=== Begin Enclosure ===

Lemma init_links_ok cfg max_conn n (Q : Z * mudm_cfg_info -> node -> Prop) :
  4 <= max_conn < 2 ^ 19 -> (length (clean_table (drv n)) + 17 <= MAX_CLEANUP_ENTRIES)%nat ->
  (forall p, (pool_link p < 2)%nat -> is_Some (u_behind unw p)) ->
  held (drv n) = [] -> magic (drv n) = MUDM_MAGIC -> no_heads (drv n) ->
  b_state (RDMA_bcast_control (system_bcast (drv n))) = BCAST_INACTIVE ->
  (forall l, (l < 2)%nat -> has_bats l n /\ fresh_objects max_conn (drv n) l /\
     fr_pa_start (mu_inj (mu n) (init_subgroup_id l, 0%nat)) = 0 /\ fr_pa_start (mu_rec (mu n) (init_subgroup_id l, 0%nat)) = 0) ->
  (forall n' es, started max_conn (trace (drv n)) n' -> clean_table (drv n') = clean_table (drv n) ++ es ->
     ce_fn <$> es = links_fns -> identity (drv n') = identity (drv n) -> others (mu n) (mu n') -> links_outside n n' -> Q (0, cfg) n') ->
  wp (init_links P ly unw cfg max_conn) Q n.
Proof.
  intros Hm Ht Hb Hh Hmg Hn Hbc Hl HQ. destruct (region_sizes max_conn Hm) as [[Si Mi] [Sr Mr]].
  apply wp_bind, wp_in_drv, (init_pools_ok P ly Hly unw); [done|lia|lia|done|]. intros rs f g Lr Hg Hf.
  set (n1 := n <| drv := _ |>). assert (D1 : drv n1 = (with_entries (plain_entries rs) (drv n)) <| pools := f |>) by done.
  assert (T1 : length (clean_table (drv n1)) = (length (clean_table (drv n)) + 12)%nat).
  { rewrite D1. cbn. by rewrite length_app, length_plain, Lr. }
  assert (Hb1 : forall l, (l < 2)%nat -> has_bats l n1) by (intros l Hl2; by apply has_bats_drv, Hl).
  apply wp_bind, (init_injfifos_ok P unw); [done|lia|done|done|done|by intros l Hl2; apply Hl|].
  intros n2 r0 r1 D2 H2 V2 O2 L2. cbn [negb Z.eqb].
  assert (T2 : length (clean_table (drv n2)) = (length (clean_table (drv n)) + 14)%nat).
  { rewrite D2. unfold with_entries at 1. change (length (clean_table (drv n1) ++ [mkCe r0 (Some (FreeMuInjRegion 0)) 0; mkCe r1 (Some (FreeMuInjRegion 1)) 0]) = (length (clean_table (drv n)) + 14)%nat). rewrite length_app, T1. cbn. lia. }
  apply wp_bind, (init_recfifos_ok P); [lia|done|done|done| |].
  { intros l Hl2. rewrite (rec_view_start _ _ _ (V2 _)). by apply Hl. }
  intros n3 r2 r3 D3 H3 O3 L3. cbn [negb Z.eqb].
  set (es := plain_entries rs ++ [mkCe r0 (Some (FreeMuInjRegion 0)) 0; mkCe r1 (Some (FreeMuInjRegion 1)) 0] ++
    [mkCe r2 (Some (FreeRecFifo 0)) 0; mkCe r3 (Some (FreeRecFifo 1)) 0]).
  assert (D : drv n3 = (with_entries es (drv n)) <| pools := f |>).
  { rewrite D3, D2, D1, !with_entries_pools, !with_entries_app. done. }
  assert (T3 : length (clean_table (drv n3)) = (length (clean_table (drv n)) + 16)%nat).
  { rewrite D. change (length (clean_table (drv n) ++ es) = (length (clean_table (drv n)) + 16)%nat). unfold es. rewrite !length_app, length_plain, Lr. cbn. lia. }
  apply wp_bind, wp_in_drv, (wp_conn_list P); [by rewrite D|by rewrite D|lia|lia|].
  intros r h Hc. cbn [negb Z.eqb].
  set (n4 := n3 <| drv := _ |>). set (es' := es ++ [mkCe r (Some FreeMem) 0]).
  assert (D4 : drv n4 = (with_entries es' (drv n)) <| pools := f |> <| conn_list := h |> <| conn_freelist := Some 0%nat |>).
  { change (drv n4) with ((with_entries [mkCe r (Some FreeMem) 0] (drv n3)) <| conn_list := h |> <| conn_freelist := Some 0%nat |>).
    by rewrite D, with_entries_pools, with_entries_app. }
  apply wp_bind, (wp_open_links P ly Hly unw n4 g _ max_conn); [exact Hg|by rewrite D4..|intros; by apply has_all_drv; [..|apply H3]| | | | | |].
  - intros p Hp. rewrite D4. by apply Hf.
  - intros l Hl2. unfold fresh_objects. rewrite D4. by apply Hl.
  - by rewrite D4.
  - rewrite D4. exact Hc.
  - rewrite D4. exact Hn.
  - intros w St Ct It. apply wp_ret, (HQ _ es').
    + by rewrite D4 in St.
    + change (clean_table w = clean_table (drv n) ++ es'). by rewrite Ct, D4.
    + unfold es', es. rewrite !fmap_app, plain_fns, Lr. done.
    + by rewrite D4 in It.
    + etrans; [exact O2|exact O3].
    + intros k Hk. change (musm n3 k = musm n k). by rewrite L3, L2.
Qed.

=== End Enclosure ===

→ WORK REQUEST:
Copy out the lines starting at the one containing "- intros l Hl2." and ending with the last line of the entries. Include nothing else.

→ SOLUTION:
  - intros l Hl2. unfold fresh_objects. rewrite D4. by apply Hl.
  - by rewrite D4.
  - rewrite D4. exact Hc.
  - rewrite D4. exact Hn.
  - intros w St Ct It. apply wp_ret, (HQ _ es').
    + by rewrite D4 in St.
    + change (clean_table w = clean_table (drv n) ++ es'). by rewrite Ct, D4.
    + unfold es', es. rewrite !fmap_app, plain_fns, Lr. done.
    + by rewrite D4 in It.
    + etrans; [exact O2|exact O3].
    + intros k Hk. change (musm n3 k = musm n k). by rewrite L3, L2.
Qed.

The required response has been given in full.